**WHAT YOU ARE ASKED TO DO**: Every line from the first one in the listing down to the line with "month := pad2" should be restated word for word.

**DATA PROVIDED**:

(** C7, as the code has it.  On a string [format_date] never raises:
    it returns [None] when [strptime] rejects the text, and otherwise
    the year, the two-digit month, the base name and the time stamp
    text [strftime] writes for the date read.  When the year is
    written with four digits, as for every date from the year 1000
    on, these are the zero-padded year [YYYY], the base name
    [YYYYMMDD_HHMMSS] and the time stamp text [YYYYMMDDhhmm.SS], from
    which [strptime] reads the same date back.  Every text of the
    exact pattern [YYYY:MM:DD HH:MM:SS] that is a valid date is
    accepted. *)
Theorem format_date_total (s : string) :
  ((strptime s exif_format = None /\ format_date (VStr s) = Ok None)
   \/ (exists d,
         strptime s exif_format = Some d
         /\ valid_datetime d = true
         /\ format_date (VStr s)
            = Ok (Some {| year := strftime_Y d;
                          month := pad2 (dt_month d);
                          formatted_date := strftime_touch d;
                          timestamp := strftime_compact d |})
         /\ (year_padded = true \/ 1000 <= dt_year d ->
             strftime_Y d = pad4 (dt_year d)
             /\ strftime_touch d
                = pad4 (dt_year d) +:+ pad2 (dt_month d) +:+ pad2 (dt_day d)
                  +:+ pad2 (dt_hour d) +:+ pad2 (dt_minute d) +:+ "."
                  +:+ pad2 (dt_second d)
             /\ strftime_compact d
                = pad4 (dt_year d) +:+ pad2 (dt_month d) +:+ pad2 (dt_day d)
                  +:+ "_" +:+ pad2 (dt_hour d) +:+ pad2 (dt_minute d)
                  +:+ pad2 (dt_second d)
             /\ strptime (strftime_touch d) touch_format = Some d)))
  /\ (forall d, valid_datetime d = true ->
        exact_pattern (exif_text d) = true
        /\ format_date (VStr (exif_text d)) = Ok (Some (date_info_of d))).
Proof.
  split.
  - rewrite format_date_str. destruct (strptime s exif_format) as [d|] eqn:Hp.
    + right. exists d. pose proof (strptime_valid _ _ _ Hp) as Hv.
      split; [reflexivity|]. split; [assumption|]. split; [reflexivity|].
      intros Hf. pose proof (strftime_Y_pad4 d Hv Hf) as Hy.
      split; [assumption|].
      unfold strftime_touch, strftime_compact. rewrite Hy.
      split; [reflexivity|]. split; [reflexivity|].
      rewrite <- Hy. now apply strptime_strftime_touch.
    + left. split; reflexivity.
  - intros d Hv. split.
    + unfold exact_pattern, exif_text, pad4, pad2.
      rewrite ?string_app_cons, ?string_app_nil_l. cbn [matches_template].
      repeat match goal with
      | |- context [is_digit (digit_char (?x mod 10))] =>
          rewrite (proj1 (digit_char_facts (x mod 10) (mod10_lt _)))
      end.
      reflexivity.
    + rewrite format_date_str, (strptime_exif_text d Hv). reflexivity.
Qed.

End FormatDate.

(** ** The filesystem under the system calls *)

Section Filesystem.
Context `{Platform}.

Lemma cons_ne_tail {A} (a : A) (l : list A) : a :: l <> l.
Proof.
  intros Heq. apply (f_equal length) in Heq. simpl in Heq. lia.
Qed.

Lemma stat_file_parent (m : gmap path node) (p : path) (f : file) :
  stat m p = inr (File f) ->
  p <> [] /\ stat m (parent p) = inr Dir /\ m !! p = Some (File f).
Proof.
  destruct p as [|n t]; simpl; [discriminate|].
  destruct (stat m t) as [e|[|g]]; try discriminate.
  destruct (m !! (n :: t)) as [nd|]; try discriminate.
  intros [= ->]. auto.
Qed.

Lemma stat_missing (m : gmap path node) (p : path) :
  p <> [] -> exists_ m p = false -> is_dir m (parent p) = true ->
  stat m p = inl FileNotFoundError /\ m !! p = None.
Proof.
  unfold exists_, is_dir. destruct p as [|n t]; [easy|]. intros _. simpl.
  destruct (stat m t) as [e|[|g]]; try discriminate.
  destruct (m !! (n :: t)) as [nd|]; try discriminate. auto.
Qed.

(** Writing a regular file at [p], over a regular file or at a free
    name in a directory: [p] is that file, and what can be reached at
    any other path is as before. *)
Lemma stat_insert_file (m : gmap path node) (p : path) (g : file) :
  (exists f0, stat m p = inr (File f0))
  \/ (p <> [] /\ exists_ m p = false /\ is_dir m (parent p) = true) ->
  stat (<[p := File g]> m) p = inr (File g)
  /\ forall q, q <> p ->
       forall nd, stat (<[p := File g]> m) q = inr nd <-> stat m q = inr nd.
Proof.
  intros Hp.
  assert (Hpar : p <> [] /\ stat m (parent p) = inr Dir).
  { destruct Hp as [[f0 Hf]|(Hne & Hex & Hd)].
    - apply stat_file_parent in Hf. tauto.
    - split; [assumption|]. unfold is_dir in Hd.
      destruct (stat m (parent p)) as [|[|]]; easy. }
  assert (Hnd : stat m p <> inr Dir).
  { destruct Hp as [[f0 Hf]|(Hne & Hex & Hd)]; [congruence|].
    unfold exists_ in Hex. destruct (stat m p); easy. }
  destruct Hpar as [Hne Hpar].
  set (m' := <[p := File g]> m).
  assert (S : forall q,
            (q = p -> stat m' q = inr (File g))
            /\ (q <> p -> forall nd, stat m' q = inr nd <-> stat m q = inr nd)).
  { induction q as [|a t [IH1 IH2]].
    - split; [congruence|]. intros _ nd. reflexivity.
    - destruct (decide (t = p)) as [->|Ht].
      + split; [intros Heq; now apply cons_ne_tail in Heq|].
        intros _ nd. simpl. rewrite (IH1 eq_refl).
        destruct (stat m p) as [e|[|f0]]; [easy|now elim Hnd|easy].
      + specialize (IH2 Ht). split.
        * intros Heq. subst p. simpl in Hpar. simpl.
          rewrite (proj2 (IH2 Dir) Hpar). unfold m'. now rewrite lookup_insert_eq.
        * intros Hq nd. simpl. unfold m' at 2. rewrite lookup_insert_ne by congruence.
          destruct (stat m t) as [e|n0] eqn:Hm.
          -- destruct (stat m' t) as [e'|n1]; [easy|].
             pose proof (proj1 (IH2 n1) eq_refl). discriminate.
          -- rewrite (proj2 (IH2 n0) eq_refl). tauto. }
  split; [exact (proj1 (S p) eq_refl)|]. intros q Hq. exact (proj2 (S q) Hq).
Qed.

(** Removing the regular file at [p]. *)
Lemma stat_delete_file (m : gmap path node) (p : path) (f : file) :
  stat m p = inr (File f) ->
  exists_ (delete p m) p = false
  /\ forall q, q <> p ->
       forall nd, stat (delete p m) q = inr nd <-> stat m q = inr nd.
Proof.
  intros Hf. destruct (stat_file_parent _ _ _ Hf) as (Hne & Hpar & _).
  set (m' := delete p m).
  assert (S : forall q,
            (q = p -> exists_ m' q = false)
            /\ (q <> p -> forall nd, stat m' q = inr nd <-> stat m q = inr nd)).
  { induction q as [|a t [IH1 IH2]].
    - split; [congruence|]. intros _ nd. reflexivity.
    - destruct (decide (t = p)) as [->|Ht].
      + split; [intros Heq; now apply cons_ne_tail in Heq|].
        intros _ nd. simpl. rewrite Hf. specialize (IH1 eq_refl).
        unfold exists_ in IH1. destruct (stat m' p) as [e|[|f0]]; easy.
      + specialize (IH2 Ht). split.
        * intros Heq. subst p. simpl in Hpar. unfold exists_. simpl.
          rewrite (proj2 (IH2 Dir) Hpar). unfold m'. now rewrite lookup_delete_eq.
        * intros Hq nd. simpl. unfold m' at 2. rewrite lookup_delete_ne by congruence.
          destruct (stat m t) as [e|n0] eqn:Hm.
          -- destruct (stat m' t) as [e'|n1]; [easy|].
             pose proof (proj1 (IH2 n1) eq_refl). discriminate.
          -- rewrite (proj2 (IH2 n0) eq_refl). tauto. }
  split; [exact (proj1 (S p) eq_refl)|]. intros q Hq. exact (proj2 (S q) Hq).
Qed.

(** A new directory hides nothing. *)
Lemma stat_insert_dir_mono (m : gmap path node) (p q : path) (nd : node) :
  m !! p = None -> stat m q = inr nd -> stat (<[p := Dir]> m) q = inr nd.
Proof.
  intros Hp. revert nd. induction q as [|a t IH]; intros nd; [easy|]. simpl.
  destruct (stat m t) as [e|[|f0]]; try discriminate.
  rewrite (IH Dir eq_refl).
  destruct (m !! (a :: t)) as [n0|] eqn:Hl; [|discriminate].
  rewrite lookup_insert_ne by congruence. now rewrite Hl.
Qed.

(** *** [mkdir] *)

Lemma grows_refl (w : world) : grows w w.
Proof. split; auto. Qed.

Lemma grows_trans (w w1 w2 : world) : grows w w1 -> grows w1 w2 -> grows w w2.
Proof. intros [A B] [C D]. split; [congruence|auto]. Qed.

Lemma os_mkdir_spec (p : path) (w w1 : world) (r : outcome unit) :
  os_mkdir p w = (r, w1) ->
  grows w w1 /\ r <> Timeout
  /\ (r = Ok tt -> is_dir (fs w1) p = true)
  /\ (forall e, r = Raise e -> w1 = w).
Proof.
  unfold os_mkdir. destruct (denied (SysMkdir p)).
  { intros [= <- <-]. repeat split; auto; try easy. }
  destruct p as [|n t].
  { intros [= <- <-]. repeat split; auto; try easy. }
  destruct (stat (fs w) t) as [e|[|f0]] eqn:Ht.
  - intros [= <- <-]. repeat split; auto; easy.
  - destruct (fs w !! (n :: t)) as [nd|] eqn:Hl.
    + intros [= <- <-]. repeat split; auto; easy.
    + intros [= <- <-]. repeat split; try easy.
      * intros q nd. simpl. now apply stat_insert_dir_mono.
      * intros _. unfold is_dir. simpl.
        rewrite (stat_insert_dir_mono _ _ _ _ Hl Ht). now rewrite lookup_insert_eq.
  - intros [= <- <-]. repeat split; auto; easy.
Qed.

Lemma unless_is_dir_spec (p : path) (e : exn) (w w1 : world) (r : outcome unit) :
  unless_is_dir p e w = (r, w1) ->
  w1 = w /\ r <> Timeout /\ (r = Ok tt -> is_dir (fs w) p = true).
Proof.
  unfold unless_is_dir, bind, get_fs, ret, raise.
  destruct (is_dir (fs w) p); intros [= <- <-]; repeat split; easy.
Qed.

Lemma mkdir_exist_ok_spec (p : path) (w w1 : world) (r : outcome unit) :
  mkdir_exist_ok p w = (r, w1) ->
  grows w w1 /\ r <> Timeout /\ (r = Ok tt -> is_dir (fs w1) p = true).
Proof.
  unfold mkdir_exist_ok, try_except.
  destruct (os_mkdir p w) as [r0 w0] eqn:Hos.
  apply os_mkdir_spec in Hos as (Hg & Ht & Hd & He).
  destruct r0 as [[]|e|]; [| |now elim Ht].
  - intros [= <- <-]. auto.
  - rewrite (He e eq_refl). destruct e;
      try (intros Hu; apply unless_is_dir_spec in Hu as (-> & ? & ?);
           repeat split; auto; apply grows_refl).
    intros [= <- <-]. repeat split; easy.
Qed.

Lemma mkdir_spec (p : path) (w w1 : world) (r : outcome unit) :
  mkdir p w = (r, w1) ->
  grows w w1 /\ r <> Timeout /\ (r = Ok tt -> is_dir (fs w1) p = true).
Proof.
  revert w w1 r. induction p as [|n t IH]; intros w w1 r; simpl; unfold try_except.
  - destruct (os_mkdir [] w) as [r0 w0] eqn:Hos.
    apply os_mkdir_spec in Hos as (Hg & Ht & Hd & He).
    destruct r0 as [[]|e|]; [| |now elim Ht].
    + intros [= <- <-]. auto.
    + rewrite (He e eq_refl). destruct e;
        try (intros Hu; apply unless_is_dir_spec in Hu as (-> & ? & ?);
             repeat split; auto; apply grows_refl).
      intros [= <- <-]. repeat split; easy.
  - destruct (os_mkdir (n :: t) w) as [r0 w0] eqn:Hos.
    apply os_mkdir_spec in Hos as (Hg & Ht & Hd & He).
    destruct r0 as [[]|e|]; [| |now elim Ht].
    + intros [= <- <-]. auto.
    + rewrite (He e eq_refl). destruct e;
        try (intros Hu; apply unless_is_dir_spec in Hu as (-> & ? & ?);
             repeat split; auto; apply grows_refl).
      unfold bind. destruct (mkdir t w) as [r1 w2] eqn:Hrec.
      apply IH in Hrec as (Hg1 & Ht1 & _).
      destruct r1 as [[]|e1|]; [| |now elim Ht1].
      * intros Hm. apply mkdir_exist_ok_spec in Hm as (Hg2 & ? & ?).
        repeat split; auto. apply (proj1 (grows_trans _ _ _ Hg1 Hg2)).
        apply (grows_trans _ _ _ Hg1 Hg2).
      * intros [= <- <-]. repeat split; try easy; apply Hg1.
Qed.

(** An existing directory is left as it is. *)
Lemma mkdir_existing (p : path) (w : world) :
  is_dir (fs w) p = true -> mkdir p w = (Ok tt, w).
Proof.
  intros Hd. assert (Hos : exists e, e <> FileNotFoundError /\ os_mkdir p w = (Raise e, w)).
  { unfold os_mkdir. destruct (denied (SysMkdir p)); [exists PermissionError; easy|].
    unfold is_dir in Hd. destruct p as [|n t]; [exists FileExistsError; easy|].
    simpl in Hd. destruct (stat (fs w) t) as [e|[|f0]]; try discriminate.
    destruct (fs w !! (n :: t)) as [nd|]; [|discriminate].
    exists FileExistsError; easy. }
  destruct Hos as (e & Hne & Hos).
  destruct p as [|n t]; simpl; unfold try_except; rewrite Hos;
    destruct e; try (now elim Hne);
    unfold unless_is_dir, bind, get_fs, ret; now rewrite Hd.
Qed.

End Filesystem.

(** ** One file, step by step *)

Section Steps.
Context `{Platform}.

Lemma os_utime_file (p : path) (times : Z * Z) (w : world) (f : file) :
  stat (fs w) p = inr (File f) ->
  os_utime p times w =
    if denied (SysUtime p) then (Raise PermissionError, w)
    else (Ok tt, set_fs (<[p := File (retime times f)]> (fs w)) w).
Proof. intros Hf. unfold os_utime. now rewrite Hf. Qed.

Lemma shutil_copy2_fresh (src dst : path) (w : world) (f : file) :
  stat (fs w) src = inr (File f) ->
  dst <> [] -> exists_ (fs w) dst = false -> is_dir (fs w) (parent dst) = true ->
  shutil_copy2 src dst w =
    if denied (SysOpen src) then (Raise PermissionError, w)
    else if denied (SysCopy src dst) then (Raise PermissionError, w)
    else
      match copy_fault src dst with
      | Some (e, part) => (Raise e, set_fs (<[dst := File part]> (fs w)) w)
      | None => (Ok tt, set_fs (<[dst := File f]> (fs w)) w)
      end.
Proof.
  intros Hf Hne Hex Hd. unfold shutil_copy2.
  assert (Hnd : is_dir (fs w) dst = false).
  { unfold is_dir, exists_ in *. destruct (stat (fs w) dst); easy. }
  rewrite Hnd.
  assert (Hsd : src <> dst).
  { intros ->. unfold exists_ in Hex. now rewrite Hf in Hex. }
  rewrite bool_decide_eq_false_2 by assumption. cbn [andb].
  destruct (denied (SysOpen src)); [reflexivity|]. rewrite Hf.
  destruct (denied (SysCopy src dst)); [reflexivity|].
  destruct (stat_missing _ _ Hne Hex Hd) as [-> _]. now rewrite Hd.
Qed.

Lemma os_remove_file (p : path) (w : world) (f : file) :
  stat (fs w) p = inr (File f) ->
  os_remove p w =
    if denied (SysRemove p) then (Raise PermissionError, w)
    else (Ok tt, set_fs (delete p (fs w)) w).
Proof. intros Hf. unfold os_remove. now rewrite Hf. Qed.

**WRITTEN ANSWER**:
(** C7, as the code has it.  On a string [format_date] never raises:
    it returns [None] when [strptime] rejects the text, and otherwise
    the year, the two-digit month, the base name and the time stamp
    text [strftime] writes for the date read.  When the year is
    written with four digits, as for every date from the year 1000
    on, these are the zero-padded year [YYYY], the base name
    [YYYYMMDD_HHMMSS] and the time stamp text [YYYYMMDDhhmm.SS], from
    which [strptime] reads the same date back.  Every text of the
    exact pattern [YYYY:MM:DD HH:MM:SS] that is a valid date is
    accepted. *)
Theorem format_date_total (s : string) :
  ((strptime s exif_format = None /\ format_date (VStr s) = Ok None)
   \/ (exists d,
         strptime s exif_format = Some d
         /\ valid_datetime d = true
         /\ format_date (VStr s)
            = Ok (Some {| year := strftime_Y d;
                          month := pad2 (dt_month d);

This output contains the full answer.